Tradition says that the hill was first discovered by Europeans in 1673 by Father Jacques Marquette with Louis Jolliet. However, modern historians view this tradition as untrue, though the Order of the Society of Jesus were likely the first Catholic priests to set foot on the hill.

The U.S. government owned the land until 1855, and the hill was known as "Government Hill" because surveying work was done there. Forty acres were purchased by Fr. Paulhuber of Salzburg, Austria.

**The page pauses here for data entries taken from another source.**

(* ===== verification/Model.v ===== *)
(** The notification domain (src/internal/model/models.go and
    notification_request.go): statuses, validated requests, list filters, page
    cursors, and the queries on the notifications table.

    Attachments are rows of their own table in the code; they are written with
    their notification and always loaded with it, so here they are part of it.
    JSON and RFC 3339 text of the page cursor are the class [CursorCodec]. *)
From S2P Require Import Prelude GoStrings Base64 Gorm.
Open Scope Z_scope.

(** * Types and statuses *)
Definition NotificationEmail : string := "email".
Definition NotificationSMS : string := "sms".

Definition StatusQueued : string := "queued".
Definition StatusSent : string := "sent".
Definition StatusErrored : string := "errored".
Definition StatusCancelled : string := "cancelled".
Definition StatusUnknown : string := "unknown".
Definition known_statuses : list string :=
  [StatusQueued; StatusSent; StatusErrored; StatusCancelled; StatusUnknown].

Definition CanonicalStatus (status : string) : string :=
  if decide (status ∈ known_statuses) then status else "".

Record EmailAttachment := MkAttachment {
  att_Filename : string;
  att_ContentType : string;
  att_Data : list ascii;
}.

Record NotificationAttachment := MkStoredAttachment {
  sa_TenantID : string;
  sa_NotificationID : string;
  sa_Filename : string;
  sa_ContentType : string;
  sa_Data : list ascii;
}.

Record Notification := MkNotification {
  n_ID : Z;
  n_TenantID : string;
  n_NotificationID : string;
  n_NotificationType : string;
  n_Recipient : string;
  n_Subject : string;
  n_Message : string;
  n_ProviderMessageID : string;
  n_Status : string;
  n_RetryCount : Z;
  n_LastAttemptedAt : Time;
  n_ScheduledFor : option Time;
  n_CreatedAt : Time;
  n_UpdatedAt : Time;
  n_Attachments : list NotificationAttachment;
}.

Definition ErrNotificationNotFound : error := New "notification not found".
Definition ErrInvalidNotificationCursor : error := New "invalid notification list cursor".
Definition ErrInvalidNotificationLimit : error := New "invalid notification list limit".
Definition ErrInvalidNotificationSearch : error := New "invalid notification search query".

(** * Requests (notification_request.go) *)
Definition maxAttachmentCount : Z := 10.
Definition maxAttachmentSizeBytes : Z := 5 * 1024 * 1024.
Definition maxAttachmentsTotalBytes : Z := 25 * 1024 * 1024.

Definition ErrRecipientRequired : error := New "notification.request.recipient_required".
Definition ErrMessageRequired : error := New "notification.request.message_required".
Definition ErrTypeUnsupported : error := New "notification.request.invalid_type".
Definition ErrAttachmentsNotAllowed : error := New "notification.request.attachments_not_allowed".
Definition ErrAttachmentsTooMany : error := New "notification.request.attachments_count_exceeded".
Definition ErrAttachmentFilenameRequired : error := New "notification.request.attachment_filename_required".
Definition ErrAttachmentDataRequired : error := New "notification.request.attachment_data_required".
Definition ErrAttachmentTooLarge : error := New "notification.request.attachment_size_exceeded".
Definition ErrAttachmentsTooLarge : error := New "notification.request.attachments_total_size_exceeded".

Record NotificationRequest := MkRequest {
  rq_type : string;
  rq_recipient : string;
  rq_subject : string;
  rq_message : string;
  rq_scheduledFor : option Time;
  rq_attachments : list EmailAttachment;
}.

Definition isSupportedNotificationType (t : string) : bool :=
  bool_decide (t = NotificationEmail) || bool_decide (t = NotificationSMS).

(** The loop over the attachments: the normalised ones and their total size. *)
Fixpoint normalize_attachments (index totalSize : Z) (l : list EmailAttachment)
    : result (list EmailAttachment * Z) :=
  match l with
  | [] => Ok ([], totalSize)
  | a :: l =>
      let filename := TrimSpace (att_Filename a) in
      guard_err (bool_decide (filename = ""%string))
        (Wrapf "%w: attachment %d" [FInt (index + 1)] ErrAttachmentFilenameRequired);;
      let payloadSize := Z.of_nat (length (att_Data a)) in
      guard_err (payloadSize =? 0) (Wrapf "%w: attachment %q" [FStr filename] ErrAttachmentDataRequired);;
      guard_err (maxAttachmentSizeBytes <? payloadSize)
        (Wrapf "%w: attachment %q" [FStr filename] ErrAttachmentTooLarge);;
      let contentType := TrimSpace (att_ContentType a) in
      let contentType := if decide (contentType = ""%string) then "application/octet-stream"%string
                         else contentType in
      r ← normalize_attachments (index + 1) (totalSize + payloadSize) l;
      Ok (MkAttachment filename contentType (att_Data a) :: r.1, r.2)
  end.

Definition normalizeNotificationAttachments (t : string) (attachments : list EmailAttachment)
    : result (list EmailAttachment) :=
  match attachments with
  | [] => Ok []
  | _ =>
      guard_err (bool_decide (t ≠ NotificationEmail)) ErrAttachmentsNotAllowed;;
      guard_err (maxAttachmentCount <? Z.of_nat (length attachments))
        (Wrapf "%w: max %d" [FInt maxAttachmentCount] ErrAttachmentsTooMany);;
      r ← normalize_attachments 0 0 attachments;
      guard_err (maxAttachmentsTotalBytes <? r.2)
        (Wrapf "%w: max %d" [FInt maxAttachmentsTotalBytes] ErrAttachmentsTooLarge);;
      Ok r.1
  end.

Definition NewNotificationRequest (t recipient subject message : string) (scheduledFor : option Time)
    (attachments : list EmailAttachment) : result NotificationRequest :=
  let normalizedRecipient := TrimSpace recipient in
  guard_err (bool_decide (normalizedRecipient = ""%string)) ErrRecipientRequired;;
  guard_err (bool_decide (TrimSpace message = ""%string)) ErrMessageRequired;;
  guard_err (negb (isSupportedNotificationType t)) ErrTypeUnsupported;;
  normalizedAttachments ← normalizeNotificationAttachments t attachments;
  Ok (MkRequest t normalizedRecipient (TrimSpace subject) message scheduledFor normalizedAttachments).

(** * Records and responses *)
Definition convertEmailAttachments (tenantID notificationID : string) (l : list EmailAttachment)
    : list NotificationAttachment :=
  (λ a, MkStoredAttachment tenantID notificationID (att_Filename a) (att_ContentType a) (att_Data a)) <$> l.

Definition ToEmailAttachments (l : list NotificationAttachment) : list EmailAttachment :=
  (λ a, MkAttachment (sa_Filename a) (sa_ContentType a) (sa_Data a)) <$> l.

(** [NewNotification]; [now] is [time.Now().UTC()], the ID is assigned by the
    database. *)
Definition NewNotification (notificationID tenantID : string) (req : NotificationRequest) (now : Time)
    : Notification :=
  MkNotification 0 tenantID notificationID (rq_type req) (rq_recipient req) (rq_subject req)
    (rq_message req) "" StatusQueued 0 zeroTime (rq_scheduledFor req) now now
    (convertEmailAttachments tenantID notificationID (rq_attachments req)).

Record NotificationResponse := MkResponse {
  r_NotificationID : string;
  r_TenantID : string;
  r_NotificationType : string;
  r_Recipient : string;
  r_Subject : string;
  r_Message : string;
  r_Status : string;
  r_ProviderMessageID : string;
  r_RetryCount : Z;
  r_ScheduledFor : option Time;
  r_CreatedAt : Time;
  r_UpdatedAt : Time;
  r_Attachments : list EmailAttachment;
}.

Definition NewNotificationResponse (n : Notification) : NotificationResponse :=
  let status := CanonicalStatus (n_Status n) in
  let status := if decide (status = ""%string) then StatusUnknown else status in
  MkResponse (n_NotificationID n) (n_TenantID n) (n_NotificationType n) (n_Recipient n) (n_Subject n)
    (n_Message n) status (n_ProviderMessageID n) (n_RetryCount n) (n_ScheduledFor n) (n_CreatedAt n)
    (n_UpdatedAt n) (ToEmailAttachments (n_Attachments n)).

(** * List filters *)
Definition maxNotificationSearchLength : nat := 200.
Definition NewNotificationSearchQuery (rawValue : string) : result string :=
  let normalized := TrimSpace rawValue in
  if (maxNotificationSearchLength <? RuneCount normalized)%nat
  then Err (Wrapf "%w: max length is %d" [FInt 200] ErrInvalidNotificationSearch)
  else Ok normalized.

Record NotificationListFilters := MkFilters { f_Statuses : list string; f_SearchQuery : string }.

(** The loop of [NormalizedStatuses]. *)
Fixpoint normalized_statuses (seen : gset string) (statuses : list string) : list string :=
  match statuses with
  | [] => []
  | status :: statuses =>
      let canonical := CanonicalStatus status in
      if decide (canonical = ""%string) then normalized_statuses seen statuses
      else if decide (canonical ∈ seen) then normalized_statuses seen statuses
      else canonical :: normalized_statuses ({[canonical]} ∪ seen) statuses
  end.
Definition NormalizedStatuses (filters : NotificationListFilters) : list string :=
  normalized_statuses ∅ (f_Statuses filters).

(** * Cursors *)
Record NotificationListCursor := MkCursor { cur_createdAt : Time; cur_id : Z }.

(** JSON of [{created_at, id}] and RFC 3339 time stamps.  RFC 3339 has the years
    1 to 9999. *)
Definition rfc3339_range (t : Time) : Prop := zeroTime ≤ t < 253402300800 * Second.
Class CursorCodec := {
  json_Marshal : string → Z → list ascii;
  json_Unmarshal : list ascii → result (string * Z);
  time_Format : Time → string;
  time_Parse : string → result Time;
  json_roundtrip t id : 0 ≤ id → json_Unmarshal (json_Marshal (time_Format t) id) = Ok (time_Format t, id);
  json_nonempty s id : json_Marshal s id ≠ [];
  time_roundtrip t : rfc3339_range t → time_Parse (time_Format t) = Ok t;
}.

Definition NewNotificationListCursor (createdAt : Time) (id : Z) : result NotificationListCursor :=
  if id =? 0 then Err (Wrapf "%w: id is required" [] ErrInvalidNotificationCursor)
  else Ok (MkCursor createdAt id).

Section cursors.
Context `{C : CursorCodec}.

Definition Encode (cursor : NotificationListCursor) : string :=
  EncodeToString RawURLEncoding
    (implode (json_Marshal (time_Format (cur_createdAt cursor)) (cur_id cursor))).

The first white resident of the hill was a hermit named François Soubrio. Around 1862, an area farmer found him living on the hill. Soubrio had heard about the hill when he was working as an assistant to a retired professor in Quebec, Canada. He had found an old French diary and map dated 1676 showing a cone-shaped mountain in Wisconsin. The diary described how the author placed a stone altar, raised a cross, and dedicated the hill to Jesus's mother Mary. The diary account corresponds with Jesuit missionary work in the area between 1673 and 1679.

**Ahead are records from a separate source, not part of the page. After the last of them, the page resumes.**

(** The rows a configured tenant should have. *)
Definition tenant_row (spec : BootstrapTenant) (t : Tenant) : Prop :=
  t_ID t = bt_ID spec ∧ t_DisplayName t = bt_DisplayName spec ∧ t_SupportEmail t = bt_SupportEmail spec ∧
  t_Status t = if disabled spec then TenantStatusSuspended else TenantStatusActive.
Definition email_row (spec : BootstrapTenant) (e : EmailProfile) : Prop :=
  ep_TenantID e = bt_ID spec ∧ ep_IsDefault e = true ∧ ep_Host e = be_Host (bt_EmailProfile spec) ∧
  ep_Port e = be_Port (bt_EmailProfile spec) ∧ ep_FromAddress e = be_FromAddress (bt_EmailProfile spec) ∧
  Decrypt key (ep_UsernameCipher e) = Ok (be_Username (bt_EmailProfile spec)) ∧
  Decrypt key (ep_PasswordCipher e) = Ok (be_Password (bt_EmailProfile spec)).
Definition sms_row (spec : BootstrapTenant) (sms : BootstrapSMSProfile) (p : SMSProfile) : Prop :=
  sp_TenantID p = bt_ID spec ∧ sp_IsDefault p = true ∧ sp_FromNumber p = bm_FromNumber sms ∧
  Decrypt key (sp_AccountSIDCipher p) = Ok (bm_AccountSID sms) ∧ Decrypt key (sp_AuthTokenCipher p) = Ok (bm_AuthToken sms).
Definition host_rows (spec : BootstrapTenant) (domains : list TenantDomain) : Prop :=
  ∀ host, host ∈ normalizeDomainHosts (bt_Domains spec) →
    ∃ x, x ∈ domains ∧ td_Host x = host ∧ td_TenantID x = bt_ID spec.

(** One configured tenant written over the tables. *)
Record upserted (spec : BootstrapTenant) d d' : Prop := {
  up_tenant : ∃ t, t ∈ tn d' ∧ tenant_row spec t;
  up_unique : NoDup (t_ID <$> tn d) → NoDup (t_ID <$> tn d');
  up_others : ∀ t, t_ID t ≠ bt_ID spec → t ∈ tn d ↔ t ∈ tn d';
  up_email : ∃ x, em d' ≡ₚ x :: em d ∧ email_row spec x;
  up_sms : match bt_SMSProfile spec with
           | None => sm d' = sm d
           | Some sms => ∃ p, sm d' ≡ₚ p :: sm d ∧ sms_row spec sms p
           end;
  up_hosts : host_rows spec (dm d');
  up_domains : ∃ new, dm d' = dm d ++ new ∧ Forall (λ x, td_TenantID x = bt_ID spec) new;
  up_hosts_unique : NoDup (td_Host <$> dm d) → NoDup (td_Host <$> dm d');
  up_admins : ∃ new, ad d' = ad d ++ new ∧
    ((λ a, (ta_TenantID a, ta_Email a)) <$> new) = pair (bt_ID spec) <$> normalizeAdminEmails (bt_Admins spec);
}.

(** An upsert of a row with this key. *)
Lemma upsert_rows (x : Tenant) (l l' : list Tenant) :
  (∃ y, if existsb (same_key x) l then touched l x y ∧ l' = (λ z, if same_key x z then y else z) <$> l
        else stored l x y ∧ l' = placed l y) →
  (∃ c u, t_stamp x c u ∈ l') ∧ (NoDup (t_ID <$> l) → NoDup (t_ID <$> l')) ∧ ∀ t, t_ID t ≠ t_ID x → t ∈ l ↔ t ∈ l'.
Proof.
  intros [y H]. destruct (existsb (same_key x) l) eqn:Ex.
  - destruct H as [(c & u & ->) ->]. apply existsb_exists in Ex as (z & Hz%list_elem_of_In & Hk). simpl in *.
    split_and!.
    + exists c, u. apply list_elem_of_fmap. exists z. by rewrite Hk.
    + assert (t_ID <$> ((λ z, if bool_decide (t_ID x = t_ID z) then t_stamp x c u else z) <$> l) = t_ID <$> l) as ->; [|done].
      rewrite <- list_fmap_compose. apply list_fmap_ext. intros ? r _. unfold compose. by destruct (bool_decide_reflect (t_ID x = t_ID r)).
    + intros t Ht. rewrite list_elem_of_fmap. split.
      * intros Hin. exists t. split; [|done]. by rewrite bool_decide_false.
      * intros (r & -> & Hr). by destruct (bool_decide_reflect (t_ID x = t_ID r)).
  - destruct H as [[(c & u & ->) Hf] ->]. simpl in *. rewrite Forall_forall in Hf. split_and!.
    + exists c, u. rewrite insert_by_perm. by left.
    + rewrite insert_by_perm. csimpl. intros Hnd. constructor; [|done].
      intros (r & Hr & Hin)%list_elem_of_fmap. by apply (Hf r Hin).
    + intros t Ht. rewrite insert_by_perm, elem_of_cons. split; [by right|]. intros [->|?]; [by destruct Ht|done].
Qed.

The name "Holy Hill" was first given to the place by Irish settlers in the area. Father George Strickner dedicated a log chapel as the first Shrine of Mary, Help of Christians on May 24, 1863. A set of wooden crosses were placed for the Stations of the Cross in 1875. In the winter of 1879, Fr. Raess sent a proposal to Archbishop John Henni to construct a new shrine to Mary. Construction began that spring. Pilgrims began flocking to the shrine, and it was decided that a religious order should administer the shrine. A group of Discalced Carmelites came from Bavaria at the invitation of Archbishop Sebastian Messmer, and the Shrine of Mary was put under their care on June 26, 1906. The building now known as the Old Monastery Inn and Retreat Center was completed in 1920. The second shrine was removed in 1925 so that a third shrine could be built. The cornerstone of the third and present shrine was placed by Archbishop Messmer on August 22, 1926. The present church was completed and consecrated in 1931.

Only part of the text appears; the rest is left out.